One of the more interesting empirical results is that the 26 principles do not pay off equally across model sizes. On LLaMA-2-7B, many principles produced modest correctness gains, sometimes under 20%. On LLaMA-2-70B, GPT-3.5, and GPT-4 the same prompt patterns produced larger and more consistent improvements. The authors read this as evidence that bigger models are better at following instruction-level cues; smaller models lack the headroom to act on them. A 7B local model may shrug off elaborate role assignments and penalty language, while a frontier model picks them up reliably. It also suggests principle effectiveness is a moving target: as models get better at following natural language, some of these tricks may stop adding value because the model already infers the request.^[1]^[3]

context for the most discussed principles

Several of the 26 are either reframings of older techniques or specific empirical claims that have been tested independently.

Principle 1 (skip politeness) is one of the most quoted lines and also one of the least settled. A 2024 ACL workshop paper by Ziqi Yin and colleagues, Should We Respect LLMs? A Cross-Lingual Study on the Influence of Prompt Politeness on LLM Performance, found that the relationship between politeness and output quality is language dependent. In English, GPT-3.5 actually performed best with highly polite prompts on the benchmarks tested. In Japanese, less polite phrasing tended to help; in Chinese, more polite phrasing helped. Overly rude prompts hurt performance in every language tested. "Get to the point" is sound; "never say please" is not.^[7]

Principle 6 (monetary tipping) went viral on Twitter in late 2023 after Denis Shiryaev posted that it appeared to lengthen GPT-4 responses. Max Woolf ran a follow-up study in February 2024 using a 200-character constraint task plus quality scoring with GPT-4 as an editor across 100 combinations of incentives and threats. He concluded the effect was inconclusive: a few phrases produced small distribution shifts, most p-values were too high to claim statistical significance, and he called it "definitely a lottery." A 2025 arXiv preprint by Lennart Meincke and colleagues, Prompting Science Report 3: I'll pay you or I'll kill you, but will you care?, ran threats and bribes on harder reasoning tasks and found no significant effect, with tipping sometimes slightly reducing quality. The tipping principle has not held up under independent scrutiny.^[8]^[9]
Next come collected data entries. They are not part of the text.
(* ===== verification/Prelude.v ===== *)
(** * Bob: a verification library

    Bob is a distributed storage of binary objects: a cluster of nodes keeps every key on
    the nodes that hold the replicas of its virtual disk.  This library models its code
    under src/ and proves what makes it correct.

    ** The program and the files that model it

    A client sends put, get, exist and delete over gRPC to any node ([Server.v]:
    bob/src/server.rs, grinder.rs, cluster/mod.rs), which authenticates it ([Access.v]:
    bob-access/src) and serves the request from its own disks or through the cluster policy
    ([Quorum.v] with [Operations.v]: bob/src/cluster/quorum.rs, operations.rs,
    support_types.rs; [SimpleQuorum.v]: cluster/simple.rs).  The policy asks the mapper
    where a key lives ([Mapper.v]: bob-common/src/mapper.rs), calls the other nodes
    ([Network.v]: bob-common/src/bob_client.rs, bob/src/link_manager.rs) and its own backend
    ([Backend.v]: bob-backend/src/core.rs).  The backend runs over a storage, an
    implementation of the record [BackendStorage]: in memory ([MemBackend.v]:
    mem_backend.rs, stub_backend.rs), or on disks through the crate [pearl]
    (bob-backend/src/pearl).  The latter is a [Pearl] ([PearlBackend.v]: core.rs) of disk
    controllers ([PearlDisk.v]: disk_controller.rs, [PearlSettings.v]: settings.rs, [EventLog.v]: logger.rs), each
    with a [Group] per virtual disk ([PearlGroup.v]: group.rs, hooks.rs), each with a
    [Holder] per period of time ([PearlHolder.v]: holder.rs); [PearlUtils.v] has the names
    and times of partitions (utils.rs) and [PearlWorld.v] the data and the store they
    share.  Data, errors, options, nodes and configurations are [Data.v] (bob-common/src/data.rs,
    bob-backend/src/pearl/data.rs), [Errors.v] (error.rs), [Options.v]
    (operation_options.rs, bob-grpc/src/lib.rs), [Node.v] (node.rs, core_types.rs),
    [ClusterConfig.v] and [NodeConfig.v] (configs/), over the strings of [Text.v].

    Beside the requests a node has its REST server ([Rest.v] for data and S3, [RestKey.v] for
    keys in paths, [RestAdmin.v] for administration, [RestPartition.v] for partitions: bob/src/api), the periodic tasks
    ([Cleaner.v] with [CleanerTurns.v]: cleaner.rs, counter.rs; [LinkManager.v]: link_manager.rs), its metrics
    ([Metrics.v]: bob-common/src/metrics, recorders, accumulator and rates; [MetricsExport.v]: names,
    the text sent to Graphite and the model of /metrics; [GraphiteSocket.v]: the socket that
    reconnects; [Float.v]: the binary64 numbers they use) and those of the hardware
    ([HwMetrics.v]: bob/src/hw_metrics_collector.rs).

    The programs of bob-apps/bin are the daemon ([Bobd.v]: bobd.rs), the generator of cluster
    configurations ([ConfigGen.v], with the proofs in [GenPlacement.v], [GenConfig.v] and [GenBalance.v], and
    its command line [Ccg.v]: config_cluster_generator/, ccg.rs), the tool that repairs blobs
    ([RecoveryTool.v]: blob_recovery_tool/), the command-line client ([Bobc.v]: bobc.rs), the
    benchmark ([Bobp.v]: bobp.rs) and the tester ([Bobt.v]: bobt.rs, bob-common/src/stopwatch.rs);
    [GrpcTools.v] is what bobc and bobp share.  [InterNode.v] puts the two ends of a request between
    nodes together.

    ** How the code is modelled

    Pure functions are functions; machine integers are [Z] with their wrap-around written
    out ([wrap64] and the like); a [Result] is [result].  Stateful code runs in [M W A], a
    state monad over a world [W] whose [None] is a panic, since every profile is built with
    [panic = "abort"].  Objects shared through [Arc] are handles into a store in the world,
    so that clones see one state.  Loops are [for_each], a [Fixpoint] on the list they
    empty, or a [Fixpoint] with the fuel that is proved enough: [get_support_nodes] runs on the oracle of
    the connections with a bound on its turns, [start_loop] with [start_fuel], the loops of the cleaner
    with the bytes over the limit or the holders with something to free.  Tasks that interleave
    between any two of their accesses to shared state are programs of atomic steps ([Tasks.v]).

    The cluster policies are generic in the classes [BackendStorage] (the own storage) and
    [Network] (calls of other nodes and the scheduler of tasks), and their theorems in
    [ClusterLaws] ([ClusterLaws.v]), what these calls do to the data on the nodes as
    [ClusterState] sees them.  [ClusterWorld.v] builds a cluster of in-memory nodes that may
    be down, proves the laws of it, and applies the theorems to three nodes.  The theorems of the
    backend are generic in [StorageLaws], which [MemBackend.v] proves of the storage in
    memory.  A Pearl storage answers by the newest record of a key, so it is not an instance
    of [StorageLaws], where the last write wins.  Its theorems are over [PearlLaws]
    ([PearlLaws.v]), what the code relies on of the crate: what each call does to the newest
    record of every key of every directory, and that filters exclude only holders without
    the key.  [PearlExample.v] is a disk in memory that obeys them, with the witnesses.

    ** What is proved

    - Cluster ([QuorumPut.v], [QuorumGet.v], [QuorumDelete.v], [QuorumExist.v]): a put that
      answers Ok is durable on a quorum and settles on every replica or an alien copy; get
      and exist are correct for the nodes they can reach; data put are read back at once; deleted keys
      are gone; keys are split over the nodes without loss.
    - Storage ([Backend.v], [MemBackend.v]): every operation of the backend, with its
      fallback to alien copies, for any lawful storage.
    - Pearl: [PearlReads.v], the scans of get and exist over the holders find the newest record, agree,
      and report failures; [PearlWrites.v], put and delete over existing and new
      partitions; [PearlHistory.v], a group refines the map of keys to their newest
      operations, and keeps its invariant; [PearlStates.v], interleavings of tasks on one
      holder and on one disk; [PearlRefine.v], the disk controller refines the state machine of
      its disk; [PearlStop.v], what a lost disk leaves behind; [EventLog.v], the log of its changes is read
      back as they were.
    - Placement and configuration ([Mapper.v], [ClusterConfig.v], [NodeConfig.v]): a valid configuration
      builds a mapper that reflects it, and accessors that parse it again do not abort;
      support nodes are found for any behaviour of the connections, and evenly.
    - Entry ([Server.v], [Access.v], [Rest.v], [RestAdmin.v]): requests without permission have no effect and get
      exactly the error of their refusal, over gRPC and over REST; a client's request arrives as it was built; a REST request makes the
      call its gRPC counterpart makes; resolution of host names under interleaving.
    - Nodes among each other ([InterNode.v]): the headers of one node against the authenticator another was
      started with.
    - Administration ([RestPartition.v]): deleting partitions takes exactly those asked for, never the
      one in use, and leaves everything else as it was.
    - Periodic tasks ([CleanerTurns.v], [LinkManager.v]): the turns of the cleaner over a Pearl storage end and do
      what their loops say; the flags of the nodes agree with their connections under any interleaving,
      and the queue of pings stays within its capacity.
    - Metrics: whole turns of the accumulator collect what was handed over, but for what came when the
      channel was full, and publish its sums, last values and means ([Metrics.v]); reports to Graphite can be read back ([MetricsExport.v]); the socket has one task
      to reconnect ([GraphiteSocket.v]); differences of the counters of disks ([HwMetrics.v]).
    - Generator: valid configurations from valid hardware, balance of the disks, expansion ([GenConfig.v],
      [GenBalance.v]), and the same of the files it writes ([Ccg.v]).
    - Tools: test mode always configures a valid cluster, a node starts with exactly the credentials of
      its cluster, its folders are there ([Bobd.v]); the index tool removes exactly the invalid files
      ([RecoveryTool.v]); keys on the command line are parsed to what they denote ([Bobc.v]);
      the tasks of a benchmark partition its keys and its counters add up however the workers
      interleave ([Bobp.v]); the tester judges by the data it keeps and raises no false alarm ([Bobt.v]).
    - Encodings and bounds ([Data.v], [Errors.v], [Options.v], [PearlUtils.v]).

    ** What is not modelled, and simplifications

    Logs, the calls of the log of disk events and the metrics inside the requests and the backend have
    no effect on the answers and are left out there; the log of events ([EventLog.v]) and the machinery of the
    metrics are modelled on their own.
    YAML, TLS, the generated gRPC code, HTTP clients and servers, durations, socket
    addresses, the calendar of [chrono], SHA-256, SHA-512, base64, regular expressions, random numbers,
    the file system, the network, the system calls, the clock and the crates [pearl] and of Prometheus are parameters.
    Futures awaited together run one after the other in the order of
    the code; requests of one node are atomic except in the step relations of [Node.v], [Access.v],
    [PearlStates.v], [LinkManager.v], [Metrics.v] and [GraphiteSocket.v] and in the pool of workers of [Bobp.v].
    Background tasks of the quorum put run after the answer.  The storages a run prepares
    always run the hooks that bound the memory of filters; the REST call that
    starts a disk passes hooks that do nothing.
    Of the daemon, reading of the configuration files, signals, the set-up of logs and of TLS and
    the start of the gRPC and HTTP servers are not modelled, nor the summaries that blob-info and
    index-info print, the texts around printed figures, the build scripts and build_info, and
    postprocessor.rs, which no crate includes. *)

From Corelib Require Import ssreflect.
From Stdlib Require Import Sorting.Sorted.
From stdpp Require Import base gmap sets list strings numbers.
From Stdlib Require Import Strings.Byte ZArith Lia.

#[global] Open Scope Z_scope.
#[global] Open Scope general_if_scope.
#[global] Set Default Proof Using "Type".
#[global] Arguments Nat.div : simpl never.
#[global] Arguments Nat.modulo : simpl never.
#[global] Arguments Nat.mul : simpl never.
#[global] Arguments Z.pow : simpl never.
#[global] Arguments Z.mul : simpl never.
#[global] Arguments Z.add : simpl never.
#[global] Arguments Z.of_nat : simpl never.

(** ** Rust's [Result] *)

Inductive result (A E : Type) : Type :=
| Ok (a : A)
| Err (e : E).
Arguments Ok {A E} a.
Arguments Err {A E} e.

Definition is_ok {A E} (r : result A E) : bool :=
  match r with Ok _ => true | Err _ => false end.

Definition is_err {A E} (r : result A E) : bool := negb (is_ok r).

Definition result_map {A B E} (f : A → B) (r : result A E) : result B E :=
  match r with Ok a => Ok (f a) | Err e => Err e end.

Definition result_map_err {A E F} (f : E → F) (r : result A E) : result A F :=
  match r with Ok a => Ok a | Err e => Err (f e) end.

(** The [?] operator: the error is returned at once. *)
Definition result_bind {A B E} (r : result A E) (f : A → result B E) : result B E :=
  match r with Ok a => f a | Err e => Err e end.

(** [Option::ok_or] *)
Definition ok_or {A E} (o : option A) (e : E) : result A E :=
  match o with Some a => Ok a | None => Err e end.

Declare Scope bob_scope.
Delimit Scope bob_scope with bob.
Notation "x <-? r ; k" := (result_bind r (λ x, k))
  (at level 20, r at level 100, k at level 200, only parsing) : bob_scope.
Notation "r ;? k" := (result_bind r (λ _, k))
  (at level 100, k at level 200, right associativity, only parsing) : bob_scope.
#[global] Open Scope bob_scope.

(** ** Stateful code that can abort

    [M W A] is a computation over the world [W].  [None] is a panic: every
    profile the services are built with sets [panic = "abort"], so a panic ends
    the process.  *)

Definition M (W A : Type) : Type := W → option (A * W).

#[global] Instance M_ret W : MRet (M W) := λ A a w, Some (a, w).
#[global] Instance M_bind W : MBind (M W) := λ A B f m w,
  match m w with Some (a, w') => f a w' | None => None end.

Definition panic {W A} : M W A := λ _, None.

(** [expect]/[unwrap] of a pure value: [None] aborts. *)
Definition expect {W A} (o : option A) : M W A := λ w,
  match o with Some a => Some (a, w) | None => None end.

Definition gets {W A} (f : W → A) : M W A := λ w, Some (f w, w).
Definition modify {W} (f : W → W) : M W unit := λ w, Some (tt, f w).

(** A [for] loop with an accumulator. *)
Fixpoint for_each {W A B} (f : A → B → M W A) (a : A) (l : list B) : M W A :=
  match l with
  | [] => mret a
  | b :: l' => a' ← f a b; for_each f a' l'
  end.

(** The same loop for pure code that can abort. *)
Fixpoint ofold {A B} (f : A → B → option A) (a : A) (l : list B) : option A :=
  match l with
  | [] => Some a
  | b :: l' => a' ← f a b; ofold f a' l'
  end.

(** ** Machine integers: [u64] and [usize] (64-bit targets) as [Z] *)

Definition u64_max : Z := 2 ^ 64 - 1.
Definition u64 (z : Z) : Prop := 0 ≤ z < 2 ^ 64.
Definition u32 (z : Z) : Prop := 0 ≤ z < 2 ^ 32.
(** Release arithmetic wraps. *)
Definition wrap64 (z : Z) : Z := z mod 2 ^ 64.
Definition saturating_sub (a b : Z) : Z := Z.max 0 (a - b).

Lemma wrap64_small z : 0 ≤ z < 2 ^ 64 → wrap64 z = z.
Proof. intros. by rw /wrap64 Z.mod_small. Qed.

(** ** Weakest preconditions for [M]

    [wpx P m Q w]: running [m] in [w] either returns with [Q], or aborts and [P]
    holds.  [wp] (no abort) and [wlp] (partial correctness) are the two uses.  *)

Definition wpx {W A} (P : Prop) (m : M W A) (Q : A → W → Prop) (w : W) : Prop :=
  match m w with Some (a, w') => Q a w' | None => P end.

Abbreviation wp := (wpx False).
Abbreviation wlp := (wpx True).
Principle 12 (think step by step) is the zero-shot chain-of-thought prompt from Kojima et al. (2022). On reasoning benchmarks like GSM8K and MultiArith, the original paper reported large accuracy gains on InstructGPT and PaLM by appending "Let's think step by step" before the answer. The technique is widely used and well replicated.^[6]

Principle 16 (role assignment) was a staple of community guides like the Awesome ChatGPT Prompts repository before the paper appeared. Independent evaluations have produced mixed results: role assignment helps with stylistic conditioning but does not consistently improve factual accuracy. Treat it as a tone control, not a capability boost.

Principle 8 (structured delimiters) is similar to OpenAI's own recommendation to separate instructions from data using clear markers like triple quotes or XML tags. Anthropic's documentation for Claude recommends XML tags such as and for the same reason: the model parses the prompt without confusing its parts.

methodological criticism

The paper has been criticized on several methodological grounds, most prominently in GitHub issue #3 on the ATLAS repository.^[10]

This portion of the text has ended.